Will German 10-year government bonds now in negative territory cause further problems?

Just because the new rules won’t bite for 16 years does not mean you are not exposed to the underlying economic realities. I am simplifying here, but if a company is guaranteeing 3% it will probably have to earn 5-6% to net off the 3%. But if the market is giving you 0%, things start to look more interesting.

Let’s say every year the company agrees to pay you an annuity. It will need some assets, probably some bonds and maybe some equities to generate the right amount of cashflow over that period.

When the company comes to do a valuation of its liabilities it needs to look at what yield it is getting on its assets. If the assets are yielding 5%, the company can discount its liabilities at that present value. Whatever the asset yield is, you can use that as a discount rate. The lower the yield, the higher your liabilities are. It is standard practice all around the world, not just for insurance.

And as we have discussed, German 10-years are in negative territory.

But what we’ve also got are these insurance companies writing long-term contracts that go on for 20-25 years and in big parts of the European Union there are no bonds that go that far. And if there are no bonds for that length of time, there are no interest rates to use to discount the liabilities.

This has forced the regulators to come up with some sort of discount rate. As a result, they’ve concocted a yield curve from a series of interest rates from one-year, two-year, five-year etc bonds. But the problem with that is the rates are set by committee and are not based on any bonds the insurance company actually holds.

The technical term for the discount is the ultimate forward rate (UFR), which insurance companies should use for their longer-dated liabilities. It has been set at 4.2%.

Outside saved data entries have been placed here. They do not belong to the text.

Lemma set_format_wp f a s :
  wp (ArrowSchemaSetFormat f) (a, s) (λ _ p, p.2 = set_format f s) oom.
Proof. destruct f as [t|]; [|done]. by apply malloc_wp; intros a'. Qed.
Lemma set_name_wp f a s : wp (ArrowSchemaSetName f) (a, s) (λ _ p, p.2 = set_name f s) oom.
Proof. destruct f as [t|]; [|done]. by apply malloc_wp; intros a'. Qed.
Lemma set_metadata_wp m a s :
  metadata_valid m = true →
  wp (ArrowSchemaSetMetadata m) (a, s) (λ _ p, p.2 = set_metadata m s) oom.
Proof.
  unfold ArrowSchemaSetMetadata, metadata_valid. destruct m as [d|]; [|done]. intros Hm.
  destruct (ArrowMetadataSizeOf (Some d)) as [n|]; [|done]. zbool. subst n.
  apply wp_bind, wp_ret. apply malloc_wp; intros a'; [|done].
  pose proof (zlen_nonneg d). rewrite zslice_in by lia. simpl.
  unfold zlen. by rewrite Nat2Z.id, drop_0, take_ge.
Qed.

Lemma allocate_children_wp n a s :
  children s = None → 0 < n → n * sizeof_pointer <= INT64_MAX →
  wp (ArrowSchemaAllocateChildren n) (a, s)
    (λ _ p, p.2 = set_children n (Some (replicate (Z.to_nat n) (Some SchemaReleased))) s) oom.
Proof.
  intros Hc Hn Hmax. unfold ArrowSchemaAllocateChildren. apply wp_bind, wp_get. rewrite Hc.
  destruct (Z.ltb_spec 0 n); [|lia]. apply malloc_wp; intros a1; [|done].
  destruct (Z.ltb_spec INT64_MAX (n * sizeof_pointer)); [lia|]. apply wp_bind, wp_ret, wp_bind, modify_wp.
  eapply (wp_mono _ _ _ _ oom); [apply (wp_for (λ done p, p.2 = set_children n (Some
    (replicate (length done) (Some SchemaReleased) ++ replicate (Z.to_nat n - length done) None)) s))| |].
  - simpl. by rewrite Nat.sub_0_r.
  - intros pre i post [a2 s2] Hsplit Hs2. apply zseq_split in Hsplit as (Hi & Hlt & Hpre). simpl in Hs2.
    apply malloc_wp; intros a3; [|done]. apply modify_wp. subst s2. cbn [snd].
    unfold set_children at 1. cbn [children n_children fmap option_fmap option_map].
    rewrite length_app. simpl. f_equal. f_equal. unfold zlen in Hi.
    replace (Z.to_nat i) with (length (replicate (length pre) (Some SchemaReleased)) + 0)%nat
      by (rewrite length_replicate; lia).
    rewrite insert_app_r. replace (Z.to_nat n - length pre)%nat with (S (Z.to_nat n - (length pre + 1))) by lia.
    simpl. by rewrite replicate_add, <-app_assoc.
  - intros ? p Hp. rewrite Hp. assert (length (zseq n) = Z.to_nat n) as ->.
    { unfold zseq. by rewrite length_fmap, length_seq. }
    by rewrite Nat.sub_diag, app_nil_r.
  - done.
Qed.

Definition copies (s : ArrowSchema) : Prop :=
  schema_valid s = true → ∀ a out,
    wp (ArrowSchemaDeepCopy s) (a, out) (λ _ p, p.2 = s)
      (λ e p, e = ENOMEM ∧ p.2 = SchemaReleased).
(* ===== verification/SchemaView.v ===== *)
(** * Parsing schemas (nanoarrow.c, ArrowSchemaView)

    [ArrowSchemaViewInit] parses the format string of a schema and validates it
    against the children.  The view is a record with the members of
    [struct ArrowSchemaView]; the pointer [format_end_out] is the string that
    starts there.  The texts of error messages are in [ErrorText]. *)

From Stdlib Require Import Ascii.
From stdpp Require Import base numbers list option strings.
From S2P Require Import Prelude CInt CString Buffer Types Metadata Schema.
#[local] Open Scope Z_scope.
#[local] Open Scope c_scope.

Record ArrowSchemaView : Set := MkSchemaView {
  view_type : ArrowType;
  storage_type : ArrowType;
  layout : ArrowLayout;
  extension_name : ArrowView;
  extension_metadata : ArrowView;
  fixed_size : Z;
  decimal_bitwidth : Z;
  decimal_precision : Z;
  decimal_scale : Z;
  time_unit : ArrowTimeUnit;
  timezone : string;
  union_type_ids : string;
}.

Definition set_types (t st : ArrowType) (v : ArrowSchemaView) : ArrowSchemaView :=
  MkSchemaView t st (layout v) (extension_name v) (extension_metadata v) (fixed_size v)
    (decimal_bitwidth v) (decimal_precision v) (decimal_scale v) (time_unit v) (timezone v)
    (union_type_ids v).
Definition set_layout (l : ArrowLayout) (v : ArrowSchemaView) : ArrowSchemaView :=
  MkSchemaView (view_type v) (storage_type v) l (extension_name v) (extension_metadata v)
    (fixed_size v) (decimal_bitwidth v) (decimal_precision v) (decimal_scale v) (time_unit v)
    (timezone v) (union_type_ids v).
Definition set_extension (n m : ArrowView) (v : ArrowSchemaView) : ArrowSchemaView :=
  MkSchemaView (view_type v) (storage_type v) (layout v) n m (fixed_size v) (decimal_bitwidth v)
    (decimal_precision v) (decimal_scale v) (time_unit v) (timezone v) (union_type_ids v).
Definition set_fixed_size (n : Z) (v : ArrowSchemaView) : ArrowSchemaView :=
  MkSchemaView (view_type v) (storage_type v) (layout v) (extension_name v) (extension_metadata v)
    n (decimal_bitwidth v) (decimal_precision v) (decimal_scale v) (time_unit v) (timezone v)
    (union_type_ids v).
Definition set_decimal (bw p s : Z) (v : ArrowSchemaView) : ArrowSchemaView :=
  MkSchemaView (view_type v) (storage_type v) (layout v) (extension_name v) (extension_metadata v)
    (fixed_size v) bw p s (time_unit v) (timezone v) (union_type_ids v).
Definition set_time (u : ArrowTimeUnit) (v : ArrowSchemaView) : ArrowSchemaView :=
  MkSchemaView (view_type v) (storage_type v) (layout v) (extension_name v) (extension_metadata v)
    (fixed_size v) (decimal_bitwidth v) (decimal_precision v) (decimal_scale v) u (timezone v)
    (union_type_ids v).
Definition set_timezone (z : string) (v : ArrowSchemaView) : ArrowSchemaView :=
  MkSchemaView (view_type v) (storage_type v) (layout v) (extension_name v) (extension_metadata v)
    (fixed_size v) (decimal_bitwidth v) (decimal_precision v) (decimal_scale v) (time_unit v) z
    (union_type_ids v).
Definition set_union_type_ids (ids : string) (v : ArrowSchemaView) : ArrowSchemaView :=
  MkSchemaView (view_type v) (storage_type v) (layout v) (extension_name v) (extension_metadata v)
    (fixed_size v) (decimal_bitwidth v) (decimal_precision v) (decimal_scale v) (time_unit v)
    (timezone v) ids.

Abbreviation VM := (M ArrowSchemaView).

Definition ArrowSchemaViewSetPrimitive (type : ArrowType) : VM unit := mmod (set_types type type).

(** ** Union type ids *)

(** [out]: the array the ids are stored to, if any; the result is the number of
    ids as an [int8_t], -1 on a syntax error, and the array; no result when a store
    leaves the array.  Every id takes at least one character, so that the
    length of the string bounds the number of iterations. *)
Fixpoint parse_type_ids (fuel : nat) (type_ids : string) (out : option (list Z)) (i : Z) :
    option (Z * option (list Z)) :=
  match fuel with
  | O => Some (-1, out)
  | S fuel' =>
      let '(type_id, rest) := strtol type_ids in
      if bool_decide (rest = type_ids) || (type_id <? 0) || (127 <? type_id) then Some (-1, out)
      else
        out' ← match out with
               | None => Some None
               | Some l => l' ← zset l i type_id; Some (Some l')
               end;
        match rest with
        | EmptyString => Some (i8 (i + 1), out')
        | String "," rest' => parse_type_ids fuel' rest' out' (i + 1)
        | String _ _ => Some (-1, out')
        end%char
  end.
Definition _ArrowParseUnionTypeIds (type_ids : string) (out : option (list Z)) :
    option (Z * option (list Z)) :=
  match type_ids with
  | EmptyString => Some (0, out)
  | _ => parse_type_ids (S (String.length type_ids)) type_ids out 0
  end.

(** [for (int8_t i = 0; i < n; i++)]: the index is an [int8_t], so that the one after 127
    is -128, at which nothing can be read; 129 iterations are therefore enough. *)
Fixpoint ids_equal_indices (fuel : nat) (type_ids : list Z) (n i : Z) : option bool :=
  match fuel with
  | O => None
  | S fuel' =>
      if i <? n then
        id ← znth type_ids i;
        if id =? i then ids_equal_indices fuel' type_ids n (i8 (i + 1)) else Some false
      else Some true
  end.
Definition _ArrowParsedUnionTypeIdsWillEqualChildIndices (type_ids : list Z)
    (n_type_ids n_children : Z) : option bool :=
  if n_type_ids =? n_children then ids_equal_indices 130 type_ids n_type_ids 0
  else Some false.
(** [int8_t type_ids[128]] holds indeterminate values before the parse. *)
Definition _ArrowUnionTypeIdsWillEqualChildIndices (type_id_str : string) (n_children : Z) :
    option bool :=
  r ← _ArrowParseUnionTypeIds type_id_str (Some (replicate 128 0));
  _ArrowParsedUnionTypeIdsWillEqualChildIndices (default [] r.2) r.1 n_children.

(** ** The parser *)

(** [case 'd'], on the string after the letter. *)
Definition parse_decimal (r : string) : VM string :=
  match r with
  | String ":" (String _ _ as start) =>
      let '(v, rest) := strtol start in
      let* p := mret_ (i32 v) in
      mmod (λ w, set_decimal (decimal_bitwidth w) p (decimal_scale w) w) ;;;
      match bool_decide (rest = start), rest with
      | false, String "," start =>
          let '(v, rest) := strtol start in
          mmod (λ w, set_decimal (decimal_bitwidth w) (decimal_precision w) (i32 v) w) ;;;
          if bool_decide (rest = start) then mfail EINVAL
          else
            let* rest' :=
              match rest with
              | String "," start =>
                  let '(v, rest) := strtol start in
                  mmod (λ w, set_decimal (i32 v) (decimal_precision w) (decimal_scale w) w) ;;;
                  if bool_decide (rest = start) then mfail EINVAL else mret_ rest
              | _ =>
                  mmod (λ w, set_decimal 128 (decimal_precision w) (decimal_scale w) w) ;;;
                  mret_ rest
              end in
            let* bw := mget decimal_bitwidth in
            if (bw =? 128)%Z then ArrowSchemaViewSetPrimitive NANOARROW_TYPE_DECIMAL128 ;;; mret_ rest'
            else if (bw =? 256)%Z then
              ArrowSchemaViewSetPrimitive NANOARROW_TYPE_DECIMAL256 ;;; mret_ rest'
            else mfail EINVAL
      | _, _ => mfail EINVAL
      end
  | _ => mfail EINVAL
  end%char.

(** [case 'w'] *)
Definition parse_fixed_size_binary (r : string) : VM string :=
  ArrowSchemaViewSetPrimitive NANOARROW_TYPE_FIXED_SIZE_BINARY ;;;
  match r with
  | String ":" (String _ _ as start) =>
      let '(v, rest) := strtol start in
      mmod (set_fixed_size (i32 v)) ;;; mret_ rest
  | _ => mfail EINVAL
  end%char.

(** The type ids of ["+ud:"] and ["+us:"], after the colon. *)
Definition parse_union (n_children : Z) (r : string) : VM string :=
  match r with
  | String ":" ids =>
      mmod (set_union_type_ids ids) ;;;
      let* n_type_ids := deref (fst <$> _ArrowParseUnionTypeIds ids None) in
      if (n_type_ids =? n_children)%Z then mret_ EmptyString else mfail EINVAL
  | _ => mfail EINVAL
  end%char.

(** [case '+'] *)
Definition parse_nested (n_children : Z) (r : string) : VM string :=
  match r with
  | String "l" r' => ArrowSchemaViewSetPrimitive NANOARROW_TYPE_LIST ;;; mret_ r'
  | String "L" r' => ArrowSchemaViewSetPrimitive NANOARROW_TYPE_LARGE_LIST ;;; mret_ r'
  | String "w" (String ":" (String _ _ as start)) =>
      ArrowSchemaViewSetPrimitive NANOARROW_TYPE_FIXED_SIZE_LIST ;;;
      let '(v, rest) := strtol start in
      mmod (set_fixed_size (i32 v)) ;;; mret_ rest
  | String "s" r' => ArrowSchemaViewSetPrimitive NANOARROW_TYPE_STRUCT ;;; mret_ r'
  | String "m" r' => ArrowSchemaViewSetPrimitive NANOARROW_TYPE_MAP ;;; mret_ r'
  | String "u" (String "d" r') =>
      ArrowSchemaViewSetPrimitive NANOARROW_TYPE_DENSE_UNION ;;; parse_union n_children r'
  | String "u" (String "s" r') =>
      ArrowSchemaViewSetPrimitive NANOARROW_TYPE_SPARSE_UNION ;;; parse_union n_children r'
  | _ => mfail EINVAL
  end%char.

(** The unit letter of times, timestamps and durations. *)
Definition parse_unit (c : ascii) : option ArrowTimeUnit :=
  match c with
  | "s" => Some NANOARROW_TIME_UNIT_SECOND
  | "m" => Some NANOARROW_TIME_UNIT_MILLI
  | "u" => Some NANOARROW_TIME_UNIT_MICRO
  | "n" => Some NANOARROW_TIME_UNIT_NANO
  | _ => None
  end%char.
(** A type and its storage type, with a unit. *)
Definition set_timed (t st : ArrowType) (u : ArrowTimeUnit) : VM unit :=
  mmod (λ v, set_time u (set_types t st v)).

(** [case 't'] *)
Definition parse_datetime (r : string) : VM string :=
  match r with
  | String "d" (String "D" r') =>
      mmod (set_types NANOARROW_TYPE_DATE32 NANOARROW_TYPE_INT32) ;;; mret_ r'
  | String "d" (String "m" r') =>
      mmod (set_types NANOARROW_TYPE_DATE64 NANOARROW_TYPE_INT64) ;;; mret_ r'
  | String "t" (String c r') =>
      match parse_unit c with
      | Some ((NANOARROW_TIME_UNIT_SECOND | NANOARROW_TIME_UNIT_MILLI) as u) =>
          set_timed NANOARROW_TYPE_TIME32 NANOARROW_TYPE_INT32 u ;;; mret_ r'
      | Some u => set_timed NANOARROW_TYPE_TIME64 NANOARROW_TYPE_INT64 u ;;; mret_ r'
      | None => mfail EINVAL
      end
  | String "s" (String c r') =>
      match parse_unit c with
      | Some u =>
          set_timed NANOARROW_TYPE_TIMESTAMP NANOARROW_TYPE_INT64 u ;;;
          match r' with
          | String ":" tz => mmod (set_timezone tz) ;;; mret_ EmptyString
          | _ => mfail EINVAL
          end
      | None => mfail EINVAL
      end
  | String "D" (String c r') =>
      match parse_unit c with
      | Some u => set_timed NANOARROW_TYPE_DURATION NANOARROW_TYPE_INT64 u ;;; mret_ r'
      | None => mfail EINVAL
      end
  | String "i" (String "M" r') =>
      ArrowSchemaViewSetPrimitive NANOARROW_TYPE_INTERVAL_MONTHS ;;; mret_ r'
  | String "i" (String "D" r') =>
      ArrowSchemaViewSetPrimitive NANOARROW_TYPE_INTERVAL_DAY_TIME ;;; mret_ r'
  | String "i" (String "n" r') =>
      ArrowSchemaViewSetPrimitive NANOARROW_TYPE_INTERVAL_MONTH_DAY_NANO ;;; mret_ r'
  | _ => mfail EINVAL
  end%char.

(** The types with a format of one letter. *)
Definition parse_letter (c : ascii) : option ArrowType :=
  match c with
  | "n" => Some NANOARROW_TYPE_NA
  | "b" => Some NANOARROW_TYPE_BOOL
  | "c" => Some NANOARROW_TYPE_INT8
  | "C" => Some NANOARROW_TYPE_UINT8
  | "s" => Some NANOARROW_TYPE_INT16
  | "S" => Some NANOARROW_TYPE_UINT16
  | "i" => Some NANOARROW_TYPE_INT32
  | "I" => Some NANOARROW_TYPE_UINT32
  | "l" => Some NANOARROW_TYPE_INT64
  | "L" => Some NANOARROW_TYPE_UINT64
  | "e" => Some NANOARROW_TYPE_HALF_FLOAT
  | "f" => Some NANOARROW_TYPE_FLOAT
  | "g" => Some NANOARROW_TYPE_DOUBLE
  | "z" => Some NANOARROW_TYPE_BINARY
  | "u" => Some NANOARROW_TYPE_STRING
  | "Z" => Some NANOARROW_TYPE_LARGE_BINARY
  | "U" => Some NANOARROW_TYPE_LARGE_STRING
  | _ => None
  end%char.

This is lunacy and creates a lot of issues. So what the insurance companies are doing is discounting at a higher rate, depressing their liabilities and overstating their solvency and financial strength.

The 16-year window is farcical, especially when we have a UFR of 4.2% when the bonds are actually generating around 0.4%.

Will we see consolidation in Europe, as we have in the UK, as a result?

Absolutely. The sooner you recognise you have an issue, the sooner you realise it is hopeless. You don’t want to waste capital or make your policyholders suffer.

Although there has been a huge amount of consolidation in the UK, there have been a number of cases where the company is just clinging on, hoping they will come up with a new strategy. So more consolidation in the UK is likely. Unfortunately, Solvency II is going to cause people to delay the inevitable and actually make the situation worse.

You have these complete disconnects with the interest rate used for discounting and this hugely long transitional period. If Solvency II is going to be brutal they are not going to make it.

What it should be doing is getting companies to recognise they are not going to pass the tests and meet the requirements, and say, ‘Let’s give ourselves a decent burial, consolidate ourselves out of the marketplace and take appropriate action now’.

What do you think the future holds?

I doubt much will have happened by this time next year but, in around five years’ time, I think things will look very different. There is still be a lot of work to be done, a lot of opportunity for consolidators and asset managers to pick up business.

What does Brexit mean for all of this?

As an industry that has gone through such massive change in the past 20 years, I don’t think it means a great deal. There are a number of UK life companies that had already set up subsidiaries, whether on the Isle of Man and/or Dublin to do offshore business.

I think Brexit fears are overdone on passporting and everything else. It is not really in French or German interests to cut off their nose to spite their face. There will be a period of uncertainty but it will probably settle down with little practical difference. However, it is going to be a question mark in people’s minds for the near term.